Ellerini yatağa sürterek kan lekesini silmeye çalıştı ama parmakları başka bir şeye dokundu. Biraz tereddüt ettikten sonra çarşafı geri çekti ve pis koku bir duvar gibi yüzüne çarptı. Ahşap yatağın şiltesinde, çoktan kurumuş, insan şeklinde bir kan birikintisi vardı.
Sadece şeklinden bile kurbanın ölmeden önce büyük bir acı çekmiş olduğunu anlayabiliyordu.

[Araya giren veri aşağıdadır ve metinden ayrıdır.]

(* ===== verification/Export.v ===== *)
(** * Export of a conversation (lib/export.ts) and system notices (lib/notices.ts)

    The Markdown and JSON files of a conversation, and the sentences of the
    server's notices.  The translation [t] is an argument, as in the source. *)

From S2P Require Import JsJson JsRegExp Decisions.

(** ** lib/export.ts *)

Record ExportMsg := mkExport {
  e_user : bool; e_content : jstr; e_hidden : bool; e_reasoning : jstr; e_reasoningMs : Z
}.   (* an absent reasoning or duration is empty or 0 *)

Definition convTitleFallback (msgs : list ExportMsg) (fallback : jstr) : jstr :=
  let first := match find e_user msgs with Some m => e_content m | None => [] end in
  match trim (take 80 first) with [] => fallback | s => s end.

Definition escapeHtml (v : jstr) : jstr :=
  replace_all (rx "\x22" "g") (u "&quot;")
    (replace_all (rx ">" "g") (u "&gt;")
      (replace_all (rx "<" "g") (u "&lt;")
        (replace_all (rx "&" "g") (u "&amp;") v))).

Section export.
Context (t : jstr -> jstr).

Definition message_lines (m : ExportMsg) : list jstr :=
  if e_hidden m then []
  else
    [if e_user m then u "**" ++ t (u "Vous :") ++ u "**" else u "**" ++ t (u "Assistant :") ++ u "**"; []]
    ++ (if streq (e_reasoning m) [] then []
        else
          let duration := if (e_reasoningMs m =? 0)%Z then []
                          else u " (" ++ string_of_Z ((e_reasoningMs m + 500) / 1000) ++ u " s)" in
          [u "<details><summary>" ++ t (u "Réflexion") ++ duration ++ u "</summary>"; []; escapeHtml (e_reasoning m); [];
           u "</details>"; []])
    ++ [escapeHtml (e_content m); []].
Definition convAsMarkdown (title model : jstr) (messages : list ExportMsg) : jstr :=
  join [LF] ([u "# " ++ escapeHtml title; [];
              u "_" ++ t (u "Modèle :") ++ u " " ++ escapeHtml (match model with [] => u "—" | _ => model end) ++ u "_"; []; u "---"; []]
             ++ flat_map message_lines messages).
End export.

(** The messages as they are; [now] is the text of the current date. *)
Definition convAsJson (num_text : Z -> Z -> jstr) (title model now : jstr) (messages : list json) : jstr :=
  pretty num_text [] (JObj [(u "title", JStr title); (u "model", JStr model); (u "exported_at", JStr now); (u "messages", JArr messages)]).

(** ** lib/notices.ts *)

(** The numbers of a notice, with their text. *)
Record DgxNotice := mkNotice {
  n_id : jstr; n_reset : jstr; n_status : option jstr; n_wait : option jstr; n_free_gib : option jstr; n_count : option jstr
}.
Section notices.
Context (t : jstr -> jstr).

Definition withMemory (text : jstr) (n : DgxNotice) : jstr :=
  match n_free_gib n with
  | Some g => text ++ u " " ++ replace_str (t (u "Mémoire disponible : {n} Gio.")) (u "{n}") g
  | None => text
  end.
Definition with_status (n : DgxNotice) : jstr :=
  replace_str (t (u "Le modèle a renvoyé une erreur ({status}). Réessaie.")) (u "{status}") (default [] (n_status n)).
Definition noticeText (n : DgxNotice) : jstr :=
  let is_id (k : jstr) := streq (n_id n) k in
  if is_id (u "quota_exceeded") then
    t (u "Quota dépassé : tu as épuisé ton budget de tokens pour la période en cours.")
    ++ (if streq (n_reset n) [] then [] else u " " ++ replace_str (t (u "Nouveau quota le {date} (UTC).")) (u "{date}") (n_reset n))
    ++ u " " ++ t (u "Tu peux demander plus à l'admin (accueil → « Demander plus de budget »).")
  else if is_id (u "no_api_key") then t (u "Crée d'abord une clé API (page Mes clés API) : cet assistant consomme le budget de ton compte.")
  else if is_id (u "model_error") then with_status n
  else if is_id (u "empty_message") then t (u "Aucun message à envoyer.")
  else if is_id (u "chat_rate_limited") then
    replace_str (t (u "Trop de messages d'affilée — réessaie dans {wait} s.")) (u "{wait}") (default (u "?") (n_wait n))
  else if is_id (u "no_model_running") then t (u "Aucun modèle n'est actif sur le serveur.")
  else if is_id (u "model_unreachable") then t (u "Le service de modèle est momentanément injoignable. Réessaie dans un instant.")
  else if is_id (u "model_replied_error") then with_status n
  else if is_id (u "empty_reply") then t (u "(réponse vide)")
  else if is_id (u "model_busy") then t (u "Le modèle est occupé, réessaie dans un instant.")
  else if is_id (u "reformulate") then t (u "Peux-tu reformuler ta demande ?")
  else if is_id (u "model_timeout") then t (u "Le modèle n'a pas répondu à temps. Réessaie dans un instant.")
  else if is_id (u "image_invented") then
    replace_str (t (u "⚠️ Ces images n'ont pas été générées : le modèle a cité {n} image(s) qui n'existent pas. Demande « génère les images » pour les créer vraiment."))
      (u "{n}") (default [] (n_count n))
  else if is_id (u "image_service_off") then
    withMemory (t (u "La génération d'image est indisponible pour l'instant : le service est arrêté. Un admin peut le démarrer depuis l'espace Admin ; le modèle répondra sans image.")) n
  else if is_id (u "video_service_off") then
    withMemory (t (u "La génération vidéo est indisponible pour l'instant : le service est arrêté. Un admin peut le démarrer depuis l'espace Admin ; le modèle répondra sans vidéo.")) n
  else if is_id (u "document_service_off") then
    withMemory (t (u "La lecture de document est indisponible pour l'instant : le service OCR est arrêté. Un admin peut le démarrer depuis l'espace Admin ; le modèle répondra sans le document.")) n
  else n_id n.
End notices.

Example notice_memory : noticeText id (mkNotice (u "chat_rate_limited") [] None (Some (u "12")) None None) = u "Trop de messages d'affilée — réessaie dans 12 s."
  /\ noticeText id (mkNotice (u "autre") [] None None None None) = u "autre".
Proof. vm_compute. split; reflexivity. Qed.

(** ** Exported text is text *)

Definition LT : N := 60.
Definition escape_unit_html (c : N) : jstr :=
  if (c =? 38)%N then u "&amp;" else if (c =? LT)%N then u "&lt;" else if (c =? 62)%N then u "&gt;"
  else if (c =? 34)%N then u "&quot;" else [c].

Lemma replace_one r c tpl s : r = mkRe (Chars false [(c, c)]) (mkFlags false false) -> 36%N ∉ tpl ->
  replace_all r tpl s = flat_map (fun x => if (c =? x)%N then tpl else [x]) s.
Proof.
  intros -> Hd. rewrite (replace_class (mkRe (Chars false [(c, c)]) (mkFlags false false)) false [(c, c)] eq_refl) by done.
  induction s as [|x s IH]; [done|]. cbn [flat_map]. rewrite IH. by rewrite char_in_single.
Qed.
(** The four replacements, unit by unit. *)
Lemma escapeHtml_units v : escapeHtml v = flat_map escape_unit_html v.
Proof.
  unfold escapeHtml.
  rewrite (replace_one (rx "&" "g") 38%N) by (try reflexivity; apply (bool_decide_unpack _); vm_compute; exact I).
  rewrite (replace_one (rx "<" "g") 60%N) by (try reflexivity; apply (bool_decide_unpack _); vm_compute; exact I).
  rewrite (replace_one (rx ">" "g") 62%N) by (try reflexivity; apply (bool_decide_unpack _); vm_compute; exact I).
  rewrite (replace_one (rx "\x22" "g") 34%N) by (try reflexivity; apply (bool_decide_unpack _); vm_compute; exact I).
  induction v as [|c v IH]; [done|]. cbn [flat_map]. rewrite !flat_map_app, IH. f_equal.
  unfold escape_unit_html, LT. rewrite !(N.eqb_sym _ c).
  destruct (N.eqb_spec 38 c) as [<-|]; [vm_compute; reflexivity|]. rewrite (N.eqb_sym c 38). destruct (N.eqb_spec 38 c); [done|].
  cbn [flat_map app]. rewrite (N.eqb_sym c 60). destruct (N.eqb_spec 60 c) as [<-|]; [vm_compute; reflexivity|].
  cbn [flat_map app]. rewrite (N.eqb_sym c 62). destruct (N.eqb_spec 62 c) as [<-|]; [vm_compute; reflexivity|].
  cbn [flat_map app]. rewrite (N.eqb_sym c 34). destruct (N.eqb_spec 34 c) as [<-|]; [vm_compute; reflexivity|]. done.
Qed.

(** The reader of the four entities. *)
Fixpoint unescape (fuel : nat) (s : jstr) : jstr :=
  match fuel with
  | O => []
  | S f =>
      match s with
      | [] => []
      | c :: r =>
          if (c =? 38)%N then
            if starts_with r (u "amp;") then 38%N :: unescape f (drop 4 r)
            else if starts_with r (u "lt;") then 60%N :: unescape f (drop 3 r)
            else if starts_with r (u "gt;") then 62%N :: unescape f (drop 3 r)
            else if starts_with r (u "quot;") then 34%N :: unescape f (drop 5 r)
            else c :: unescape f r
          else c :: unescape f r
      end
  end.
Lemma unescape_units v f : length v <= f -> unescape (S f) (flat_map escape_unit_html v) = v.
Proof.
  revert f. induction v as [|c v IH]; intros f Hf; [done|]. destruct f as [|f]; [cbn in Hf; lia|]. cbn [length] in Hf.
  specialize (IH f ltac:(lia)). cbn [flat_map]. unfold escape_unit_html at 1, LT.
  destruct (N.eqb_spec c 38) as [->|]; [change (unescape (S (S f)) (u "&amp;" ++ ?x)) with (38%N :: unescape (S f) x); by rewrite IH|].
  destruct (N.eqb_spec c 60) as [->|]; [change (unescape (S (S f)) (u "&lt;" ++ ?x)) with (60%N :: unescape (S f) x); by rewrite IH|].
  destruct (N.eqb_spec c 62) as [->|]; [change (unescape (S (S f)) (u "&gt;" ++ ?x)) with (62%N :: unescape (S f) x); by rewrite IH|].
  destruct (N.eqb_spec c 34) as [->|]; [change (unescape (S (S f)) (u "&quot;" ++ ?x)) with (34%N :: unescape (S f) x); by rewrite IH|].
  cbn [app unescape]. destruct (N.eqb_spec c 38); [done|]. f_equal. exact IH.
Qed.

Definition count_lt (s : jstr) : nat := length (filter (fun c => c = LT) s).
Lemma count_lt_app a b : count_lt (a ++ b) = count_lt a + count_lt b.
Proof. unfold count_lt. by rewrite filter_app, length_app. Qed.
Lemma count_lt_escape v : count_lt (escapeHtml v) = 0.
Proof.
  rewrite escapeHtml_units. induction v as [|c v IH]; [done|]. cbn [flat_map]. rewrite count_lt_app, IH.
  unfold escape_unit_html. destruct (N.eqb_spec c 38); [done|]. destruct (N.eqb_spec c LT); [done|].
  destruct (N.eqb_spec c 62); [done|]. destruct (N.eqb_spec c 34); [done|].
  unfold count_lt. rewrite filter_cons_False by done. done.
Qed.
Lemma count_lt_join ls : count_lt (join [LF] ls) = list_sum (map count_lt ls).
Proof.
  induction ls as [|x [|y ls] IH]; [done|cbn; by rewrite Nat.add_0_r|].
  rewrite join_cons2, !count_lt_app, IH. cbn [map list_sum foldr]. change (count_lt [LF]) with 0. done.
Qed.
Lemma count_lt_digits z : count_lt (string_of_Z z) = 0.
Proof.
  assert (D : forall d, count_lt (uint_units d) = 0) by (induction d as [|d IH|d IH|d IH|d IH|d IH|d IH|d IH|d IH|d IH|d IH]; cbn [uint_units]; [done|exact IH..]).
  unfold string_of_Z, string_of_N. destruct z; [apply D|apply D|].
  match goal with |- count_lt (?c :: ?x) = 0 => change (c :: x) with ([c] ++ x) end. rewrite count_lt_app, D. done.
Qed.

(** Escaping is harmless and loses nothing: the escaped text opens no tag
    and a reader of the entities gives back the original. *)
Theorem escapeHtml_inert v :
  LT ∉ escapeHtml v /\ 34%N ∉ escapeHtml v /\ unescape (S (length v)) (escapeHtml v) = v.
Proof.
  assert (G : Forall (fun c => c <> LT /\ c <> 34%N) (escapeHtml v)).
  { rewrite escapeHtml_units. induction v as [|c v IH]; [constructor|]. cbn [flat_map]. apply Forall_app. split; [|exact IH].
    unfold escape_unit_html. destruct (N.eqb_spec c 38); [apply (bool_decide_unpack _); vm_compute; exact I|].
    destruct (N.eqb_spec c LT); [apply (bool_decide_unpack _); vm_compute; exact I|].
    destruct (N.eqb_spec c 62); [apply (bool_decide_unpack _); vm_compute; exact I|].
    destruct (N.eqb_spec c 34); [apply (bool_decide_unpack _); vm_compute; exact I|]. repeat constructor; done. }
  rewrite Forall_forall in G. split; [by intros H%G; destruct H|]. split; [by intros H%G; destruct H|].
  rewrite escapeHtml_units. by apply unescape_units.
Qed.

(** The only markup of an exported conversation is the export's own: with
    translations that open no tag, the document opens exactly four per visible
    message with a thinking, whatever the title, the model and the messages
    contain. *)
Theorem export_markup t title model messages : (forall s, count_lt (t s) = 0) ->
  count_lt (convAsMarkdown t title model messages)
  = 4 * length (filter (fun m => e_hidden m = false /\ e_reasoning m <> []) messages).
Proof.
  intros Ht. unfold convAsMarkdown. rewrite count_lt_join, map_app, list_sum_app.
  assert (H1 : forall l, list_sum (map count_lt (flat_map (message_lines t) l)) = 4 * length (filter (fun m => e_hidden m = false /\ e_reasoning m <> []) l)).
  { induction l as [|m l IH]; [done|]. cbn [flat_map]. rewrite map_app, list_sum_app, IH, filter_cons.
    unfold message_lines. destruct (e_hidden m); [case_decide as Hd; [by destruct Hd|done]|].
    destruct (streq_spec (e_reasoning m) []) as [Hr|Hr]; case_decide as Hd; try (exfalso; naive_solver).
    - cbn [app map list_sum foldr length]. rewrite count_lt_escape. destruct (e_user m); rewrite !count_lt_app, Ht; change (count_lt (u "**")) with 0; change (count_lt []) with 0; cbn [list_sum foldr]; lia.
    - cbn [app map list_sum foldr length]. rewrite !count_lt_escape.
      assert (Hdur : count_lt (if (e_reasoningMs m =? 0)%Z then [] else u " (" ++ string_of_Z ((e_reasoningMs m + 500) / 1000) ++ u " s)") = 0).
      { destruct (_ =? _)%Z; [done|]. rewrite !count_lt_app, count_lt_digits. done. }
      rewrite (count_lt_app (u "<details><summary>")), (count_lt_app (t _)), (count_lt_app _ (u "</summary>")), Hdur, Ht.
      change (count_lt (u "<details><summary>")) with 2. change (count_lt (u "</summary>")) with 1. change (count_lt (u "</details>")) with 1.
      change (count_lt []) with 0. destruct (e_user m); rewrite !count_lt_app, Ht; change (count_lt (u "**")) with 0; change (count_lt []) with 0; cbn [list_sum foldr]; lia. }
  rewrite H1. cbn [map list_sum foldr]. rewrite !count_lt_app, !count_lt_escape, Ht. reflexivity.
Qed.
Theorem export_markup_witness :
  count_lt (convAsMarkdown (fun _ => u "texte") (u "<b>") [] [mkExport false (u "</details><img src=x>") false (u "<script>") 1500]) = 4.
Proof.
  rewrite (export_markup (fun _ => u "texte") (u "<b>") [] [mkExport false (u "</details><img src=x>") false (u "<script>") 1500]); [|reflexivity].
  vm_compute. reflexivity.
Defined.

Kan sıçraması midenin etrafında patlamıştı. Sanki kurban bir tür canavarın saldırısına uğramış ve canavar karnını ve boynunu parçalamış gibi görünüyordu.
Sarhoş bir satıcıydı; daha önce böyle bir şey yaşamamıştı. Vücudu taşlaşmış ve beyni kapanmıştı. Kafa derisi uyuşmuştu ve ciğerlerinden hava fışkırıyordu. Son anda çığlık atmamak için ellerini ısırdı.
"Bu odada biri öldü! Bu yatak onun son dinlenme yeri!" Bu sonuca kolayca varmıştı. Orada daha fazla kalmaya cesaret edemedi. Huzurlu bir dünyada yaşayan bir adam için, ayyaş ilk kez gerçek bir cinayete bu kadar yaklaşmıştı. Gözleri etrafta gezindi ve uzun bir süre sonra nihayet kendine geldi. Yaptığı ilk şey çarşafı fırlatıp atmak oldu.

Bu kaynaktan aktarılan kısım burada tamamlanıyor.